**Work to complete:**
Filter the listing down to the lines containing the word "CephVersionSpec".
#### Data to process
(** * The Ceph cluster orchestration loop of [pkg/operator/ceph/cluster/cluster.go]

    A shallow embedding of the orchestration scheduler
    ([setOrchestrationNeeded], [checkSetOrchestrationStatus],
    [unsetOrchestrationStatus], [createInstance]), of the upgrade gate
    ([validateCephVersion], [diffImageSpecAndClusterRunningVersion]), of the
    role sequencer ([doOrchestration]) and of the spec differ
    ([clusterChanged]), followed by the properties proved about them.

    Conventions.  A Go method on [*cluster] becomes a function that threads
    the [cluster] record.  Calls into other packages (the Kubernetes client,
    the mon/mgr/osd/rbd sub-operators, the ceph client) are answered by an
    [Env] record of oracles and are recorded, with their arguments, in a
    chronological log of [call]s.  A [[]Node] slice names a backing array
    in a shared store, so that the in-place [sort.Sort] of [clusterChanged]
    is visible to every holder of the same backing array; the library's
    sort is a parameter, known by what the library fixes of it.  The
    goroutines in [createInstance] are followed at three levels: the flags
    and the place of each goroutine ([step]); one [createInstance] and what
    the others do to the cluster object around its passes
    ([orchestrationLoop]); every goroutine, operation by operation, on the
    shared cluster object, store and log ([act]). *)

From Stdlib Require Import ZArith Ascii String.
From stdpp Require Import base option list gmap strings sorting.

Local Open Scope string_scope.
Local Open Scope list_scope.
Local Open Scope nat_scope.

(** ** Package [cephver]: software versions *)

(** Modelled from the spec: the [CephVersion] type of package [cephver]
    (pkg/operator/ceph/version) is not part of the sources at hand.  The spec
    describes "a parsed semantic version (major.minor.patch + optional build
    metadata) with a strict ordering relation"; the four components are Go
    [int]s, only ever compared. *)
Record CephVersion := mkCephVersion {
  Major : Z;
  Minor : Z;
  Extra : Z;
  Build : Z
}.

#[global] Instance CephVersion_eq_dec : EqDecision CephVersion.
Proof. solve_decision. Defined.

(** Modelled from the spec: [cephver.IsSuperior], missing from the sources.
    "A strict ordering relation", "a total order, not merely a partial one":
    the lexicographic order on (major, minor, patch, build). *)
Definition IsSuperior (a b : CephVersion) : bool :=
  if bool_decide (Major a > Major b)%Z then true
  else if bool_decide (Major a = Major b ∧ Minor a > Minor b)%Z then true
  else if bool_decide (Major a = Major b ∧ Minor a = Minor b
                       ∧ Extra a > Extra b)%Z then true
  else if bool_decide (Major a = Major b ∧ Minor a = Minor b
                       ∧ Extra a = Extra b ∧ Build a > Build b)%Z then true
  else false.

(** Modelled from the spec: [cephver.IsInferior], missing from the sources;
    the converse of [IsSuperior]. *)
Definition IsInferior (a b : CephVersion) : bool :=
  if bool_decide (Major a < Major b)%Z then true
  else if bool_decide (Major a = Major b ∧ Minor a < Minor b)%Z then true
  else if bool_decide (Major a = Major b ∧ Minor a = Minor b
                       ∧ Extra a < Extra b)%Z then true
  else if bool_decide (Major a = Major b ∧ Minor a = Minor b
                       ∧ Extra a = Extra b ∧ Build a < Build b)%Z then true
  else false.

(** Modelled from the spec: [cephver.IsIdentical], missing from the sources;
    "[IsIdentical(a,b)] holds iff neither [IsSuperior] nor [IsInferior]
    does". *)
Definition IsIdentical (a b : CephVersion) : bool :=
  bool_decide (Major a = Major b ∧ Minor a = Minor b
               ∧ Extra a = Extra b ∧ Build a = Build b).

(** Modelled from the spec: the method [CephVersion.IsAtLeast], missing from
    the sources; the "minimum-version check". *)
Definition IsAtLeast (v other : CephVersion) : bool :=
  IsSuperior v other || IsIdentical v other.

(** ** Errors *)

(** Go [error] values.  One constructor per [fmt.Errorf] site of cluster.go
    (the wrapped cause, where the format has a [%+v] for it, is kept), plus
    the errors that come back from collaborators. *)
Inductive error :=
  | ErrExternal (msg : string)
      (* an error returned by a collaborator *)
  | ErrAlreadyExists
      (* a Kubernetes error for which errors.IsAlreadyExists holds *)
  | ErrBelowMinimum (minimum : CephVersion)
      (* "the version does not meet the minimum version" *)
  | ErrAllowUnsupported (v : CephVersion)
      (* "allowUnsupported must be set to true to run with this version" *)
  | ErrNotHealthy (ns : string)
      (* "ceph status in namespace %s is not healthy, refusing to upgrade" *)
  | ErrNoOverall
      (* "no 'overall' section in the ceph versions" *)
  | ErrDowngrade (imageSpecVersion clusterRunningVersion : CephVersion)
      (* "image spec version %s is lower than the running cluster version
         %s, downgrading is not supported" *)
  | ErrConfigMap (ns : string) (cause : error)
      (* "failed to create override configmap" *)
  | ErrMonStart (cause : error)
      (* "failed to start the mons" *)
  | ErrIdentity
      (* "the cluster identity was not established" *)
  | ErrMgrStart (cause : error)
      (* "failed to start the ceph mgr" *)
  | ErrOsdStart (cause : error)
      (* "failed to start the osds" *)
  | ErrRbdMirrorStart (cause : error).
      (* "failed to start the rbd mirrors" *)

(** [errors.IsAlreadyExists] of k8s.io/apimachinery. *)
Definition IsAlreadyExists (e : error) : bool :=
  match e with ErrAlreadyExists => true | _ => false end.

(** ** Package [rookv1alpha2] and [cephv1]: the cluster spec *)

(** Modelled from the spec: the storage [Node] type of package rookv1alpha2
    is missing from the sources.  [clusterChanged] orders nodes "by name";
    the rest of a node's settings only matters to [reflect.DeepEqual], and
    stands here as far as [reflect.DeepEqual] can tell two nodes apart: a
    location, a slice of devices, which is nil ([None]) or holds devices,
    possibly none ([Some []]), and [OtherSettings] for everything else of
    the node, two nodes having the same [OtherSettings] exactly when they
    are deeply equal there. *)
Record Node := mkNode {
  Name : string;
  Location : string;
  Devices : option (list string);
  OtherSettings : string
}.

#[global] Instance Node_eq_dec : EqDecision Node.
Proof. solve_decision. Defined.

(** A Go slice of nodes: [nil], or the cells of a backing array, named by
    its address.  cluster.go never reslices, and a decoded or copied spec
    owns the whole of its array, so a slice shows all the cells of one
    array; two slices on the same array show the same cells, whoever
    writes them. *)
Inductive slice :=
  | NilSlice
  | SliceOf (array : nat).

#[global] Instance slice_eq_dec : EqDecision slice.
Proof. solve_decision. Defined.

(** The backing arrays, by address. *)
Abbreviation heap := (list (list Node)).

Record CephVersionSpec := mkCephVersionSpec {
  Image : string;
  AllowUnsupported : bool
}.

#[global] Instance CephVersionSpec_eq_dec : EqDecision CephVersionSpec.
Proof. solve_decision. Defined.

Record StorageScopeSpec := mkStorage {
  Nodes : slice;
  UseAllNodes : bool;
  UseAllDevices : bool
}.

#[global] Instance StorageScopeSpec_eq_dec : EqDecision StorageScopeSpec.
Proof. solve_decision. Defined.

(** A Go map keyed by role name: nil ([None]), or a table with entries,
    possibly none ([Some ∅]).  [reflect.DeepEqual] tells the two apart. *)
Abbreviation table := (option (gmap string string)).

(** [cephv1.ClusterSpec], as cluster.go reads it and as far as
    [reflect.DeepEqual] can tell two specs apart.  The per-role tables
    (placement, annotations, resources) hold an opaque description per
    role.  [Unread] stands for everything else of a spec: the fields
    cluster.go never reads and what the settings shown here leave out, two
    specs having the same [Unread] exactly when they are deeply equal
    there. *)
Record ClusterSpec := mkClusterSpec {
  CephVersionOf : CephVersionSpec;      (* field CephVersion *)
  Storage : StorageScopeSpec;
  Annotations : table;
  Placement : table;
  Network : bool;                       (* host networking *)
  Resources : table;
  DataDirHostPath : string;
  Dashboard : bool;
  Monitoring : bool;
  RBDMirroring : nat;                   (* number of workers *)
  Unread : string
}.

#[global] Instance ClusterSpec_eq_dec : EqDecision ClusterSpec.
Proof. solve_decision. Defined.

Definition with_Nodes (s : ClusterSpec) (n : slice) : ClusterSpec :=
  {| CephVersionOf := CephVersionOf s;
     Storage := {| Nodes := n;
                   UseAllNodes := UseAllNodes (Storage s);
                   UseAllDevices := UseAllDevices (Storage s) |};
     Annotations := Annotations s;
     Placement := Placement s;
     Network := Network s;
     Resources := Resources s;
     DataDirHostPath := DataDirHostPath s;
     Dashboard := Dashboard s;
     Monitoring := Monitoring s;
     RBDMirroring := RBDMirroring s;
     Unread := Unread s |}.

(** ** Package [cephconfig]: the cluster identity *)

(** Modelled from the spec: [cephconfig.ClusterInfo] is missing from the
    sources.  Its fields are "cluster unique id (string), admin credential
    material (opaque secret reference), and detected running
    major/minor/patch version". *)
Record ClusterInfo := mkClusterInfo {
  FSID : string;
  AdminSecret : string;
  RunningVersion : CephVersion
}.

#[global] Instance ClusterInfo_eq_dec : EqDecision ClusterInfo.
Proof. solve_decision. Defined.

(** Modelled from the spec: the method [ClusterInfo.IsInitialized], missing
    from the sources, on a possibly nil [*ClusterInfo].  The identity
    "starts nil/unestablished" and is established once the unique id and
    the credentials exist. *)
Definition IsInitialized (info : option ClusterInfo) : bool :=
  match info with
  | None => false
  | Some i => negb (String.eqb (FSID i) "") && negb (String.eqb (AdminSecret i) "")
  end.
########
#### Data to process
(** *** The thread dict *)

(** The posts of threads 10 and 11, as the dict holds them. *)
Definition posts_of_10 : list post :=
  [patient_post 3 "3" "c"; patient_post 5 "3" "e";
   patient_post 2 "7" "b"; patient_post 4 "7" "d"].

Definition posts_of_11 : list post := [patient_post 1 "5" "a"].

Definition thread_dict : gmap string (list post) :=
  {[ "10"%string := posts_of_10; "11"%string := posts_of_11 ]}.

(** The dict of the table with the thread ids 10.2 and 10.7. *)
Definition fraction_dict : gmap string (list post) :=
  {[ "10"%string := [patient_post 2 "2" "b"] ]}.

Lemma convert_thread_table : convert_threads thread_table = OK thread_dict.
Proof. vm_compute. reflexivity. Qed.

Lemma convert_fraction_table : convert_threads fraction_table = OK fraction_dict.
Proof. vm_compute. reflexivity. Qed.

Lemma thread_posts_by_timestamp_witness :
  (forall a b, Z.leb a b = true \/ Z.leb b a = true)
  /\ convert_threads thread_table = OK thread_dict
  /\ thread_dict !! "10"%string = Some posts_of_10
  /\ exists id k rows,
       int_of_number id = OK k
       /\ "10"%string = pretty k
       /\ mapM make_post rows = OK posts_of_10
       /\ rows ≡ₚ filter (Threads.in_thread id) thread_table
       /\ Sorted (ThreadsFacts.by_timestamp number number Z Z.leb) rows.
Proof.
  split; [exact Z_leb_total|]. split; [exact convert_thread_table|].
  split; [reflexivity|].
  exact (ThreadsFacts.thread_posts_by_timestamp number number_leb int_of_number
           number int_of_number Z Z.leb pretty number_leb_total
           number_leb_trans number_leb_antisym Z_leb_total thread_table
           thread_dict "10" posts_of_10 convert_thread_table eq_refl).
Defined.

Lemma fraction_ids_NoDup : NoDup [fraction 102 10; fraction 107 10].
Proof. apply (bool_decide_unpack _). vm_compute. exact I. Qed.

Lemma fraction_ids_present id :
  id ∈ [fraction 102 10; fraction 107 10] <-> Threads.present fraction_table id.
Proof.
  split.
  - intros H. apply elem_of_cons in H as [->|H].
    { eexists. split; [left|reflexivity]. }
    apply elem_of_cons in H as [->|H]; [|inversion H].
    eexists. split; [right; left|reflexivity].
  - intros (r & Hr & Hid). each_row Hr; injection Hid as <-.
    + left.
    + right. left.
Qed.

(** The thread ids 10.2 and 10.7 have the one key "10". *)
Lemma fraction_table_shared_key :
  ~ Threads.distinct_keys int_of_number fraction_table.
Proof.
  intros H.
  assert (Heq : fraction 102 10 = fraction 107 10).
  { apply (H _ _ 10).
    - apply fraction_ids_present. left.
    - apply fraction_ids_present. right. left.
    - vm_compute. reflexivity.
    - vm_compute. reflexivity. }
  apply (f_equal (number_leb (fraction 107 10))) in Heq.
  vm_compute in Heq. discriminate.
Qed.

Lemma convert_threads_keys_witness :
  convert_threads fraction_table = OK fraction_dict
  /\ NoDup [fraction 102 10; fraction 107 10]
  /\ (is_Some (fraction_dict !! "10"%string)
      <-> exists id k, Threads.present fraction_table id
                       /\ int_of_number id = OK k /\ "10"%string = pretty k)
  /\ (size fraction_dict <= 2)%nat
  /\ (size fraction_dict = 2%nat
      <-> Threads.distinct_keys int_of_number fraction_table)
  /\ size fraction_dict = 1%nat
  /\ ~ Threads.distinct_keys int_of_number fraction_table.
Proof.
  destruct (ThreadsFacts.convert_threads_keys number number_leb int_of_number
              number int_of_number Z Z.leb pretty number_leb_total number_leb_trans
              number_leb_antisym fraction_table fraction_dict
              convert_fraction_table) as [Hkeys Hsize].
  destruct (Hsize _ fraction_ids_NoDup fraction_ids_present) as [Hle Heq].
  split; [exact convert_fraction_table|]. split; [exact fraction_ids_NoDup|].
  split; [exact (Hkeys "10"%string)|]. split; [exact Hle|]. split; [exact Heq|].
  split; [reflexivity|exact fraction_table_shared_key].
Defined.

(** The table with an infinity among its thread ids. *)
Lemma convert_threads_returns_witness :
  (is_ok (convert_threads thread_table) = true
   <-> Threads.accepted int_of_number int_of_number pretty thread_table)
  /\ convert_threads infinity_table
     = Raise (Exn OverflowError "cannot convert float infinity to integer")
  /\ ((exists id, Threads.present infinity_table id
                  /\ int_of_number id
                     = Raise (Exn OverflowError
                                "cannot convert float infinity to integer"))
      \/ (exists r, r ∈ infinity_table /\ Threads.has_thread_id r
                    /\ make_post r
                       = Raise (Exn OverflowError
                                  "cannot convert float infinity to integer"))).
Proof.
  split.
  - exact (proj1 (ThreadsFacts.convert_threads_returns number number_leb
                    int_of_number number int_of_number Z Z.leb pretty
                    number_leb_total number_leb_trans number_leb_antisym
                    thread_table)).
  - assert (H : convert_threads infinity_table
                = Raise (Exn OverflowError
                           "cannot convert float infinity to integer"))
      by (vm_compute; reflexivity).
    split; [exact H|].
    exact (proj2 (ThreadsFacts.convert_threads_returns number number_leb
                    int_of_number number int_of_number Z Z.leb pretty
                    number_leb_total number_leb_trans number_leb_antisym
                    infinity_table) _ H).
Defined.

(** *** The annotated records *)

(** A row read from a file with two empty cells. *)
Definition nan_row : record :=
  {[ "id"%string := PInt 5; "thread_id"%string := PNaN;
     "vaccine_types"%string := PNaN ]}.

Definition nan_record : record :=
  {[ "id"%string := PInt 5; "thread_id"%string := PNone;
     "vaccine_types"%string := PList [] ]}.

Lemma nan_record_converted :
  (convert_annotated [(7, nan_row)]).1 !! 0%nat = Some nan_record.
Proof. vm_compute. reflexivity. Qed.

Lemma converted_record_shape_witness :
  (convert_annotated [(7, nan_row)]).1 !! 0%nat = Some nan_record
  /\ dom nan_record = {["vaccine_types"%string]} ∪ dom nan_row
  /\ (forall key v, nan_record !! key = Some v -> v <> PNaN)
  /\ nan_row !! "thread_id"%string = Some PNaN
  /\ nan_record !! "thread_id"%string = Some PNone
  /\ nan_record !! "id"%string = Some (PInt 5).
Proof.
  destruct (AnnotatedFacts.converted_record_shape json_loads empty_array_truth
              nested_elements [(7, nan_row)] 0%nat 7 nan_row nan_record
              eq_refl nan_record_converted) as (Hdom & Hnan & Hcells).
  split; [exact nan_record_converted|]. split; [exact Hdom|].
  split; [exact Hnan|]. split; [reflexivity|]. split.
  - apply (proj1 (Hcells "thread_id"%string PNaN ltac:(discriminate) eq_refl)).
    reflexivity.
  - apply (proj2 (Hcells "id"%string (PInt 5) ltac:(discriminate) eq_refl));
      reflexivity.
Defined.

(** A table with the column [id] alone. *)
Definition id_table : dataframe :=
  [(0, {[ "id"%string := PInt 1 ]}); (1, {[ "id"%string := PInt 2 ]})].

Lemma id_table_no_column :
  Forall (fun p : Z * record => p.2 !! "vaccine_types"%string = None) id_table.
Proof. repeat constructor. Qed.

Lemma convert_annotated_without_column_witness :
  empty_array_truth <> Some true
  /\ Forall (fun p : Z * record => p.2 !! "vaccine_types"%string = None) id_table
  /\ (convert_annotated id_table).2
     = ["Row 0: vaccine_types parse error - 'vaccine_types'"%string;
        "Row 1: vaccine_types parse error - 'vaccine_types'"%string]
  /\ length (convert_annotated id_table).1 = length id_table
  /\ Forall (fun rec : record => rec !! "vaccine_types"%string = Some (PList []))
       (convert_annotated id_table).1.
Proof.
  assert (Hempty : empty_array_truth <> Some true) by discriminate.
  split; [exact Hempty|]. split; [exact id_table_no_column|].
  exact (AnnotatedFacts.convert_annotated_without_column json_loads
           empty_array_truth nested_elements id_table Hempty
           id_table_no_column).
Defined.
########
#### Data to process
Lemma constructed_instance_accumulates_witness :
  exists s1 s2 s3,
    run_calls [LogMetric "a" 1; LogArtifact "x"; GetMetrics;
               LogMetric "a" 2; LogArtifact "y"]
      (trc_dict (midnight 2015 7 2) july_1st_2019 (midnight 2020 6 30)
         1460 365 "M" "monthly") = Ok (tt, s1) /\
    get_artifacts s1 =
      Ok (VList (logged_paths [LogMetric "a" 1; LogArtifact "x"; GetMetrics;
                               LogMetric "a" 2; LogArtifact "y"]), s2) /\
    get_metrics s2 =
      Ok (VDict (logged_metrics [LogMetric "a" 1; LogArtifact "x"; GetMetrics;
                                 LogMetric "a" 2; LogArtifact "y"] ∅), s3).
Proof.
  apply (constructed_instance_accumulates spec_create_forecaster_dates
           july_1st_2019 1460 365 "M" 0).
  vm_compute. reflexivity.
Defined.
########
**Exercise result:**
Record CephVersionSpec := mkCephVersionSpec {
#[global] Instance CephVersionSpec_eq_dec : EqDecision CephVersionSpec.
  CephVersionOf : CephVersionSpec;      (* field CephVersion *)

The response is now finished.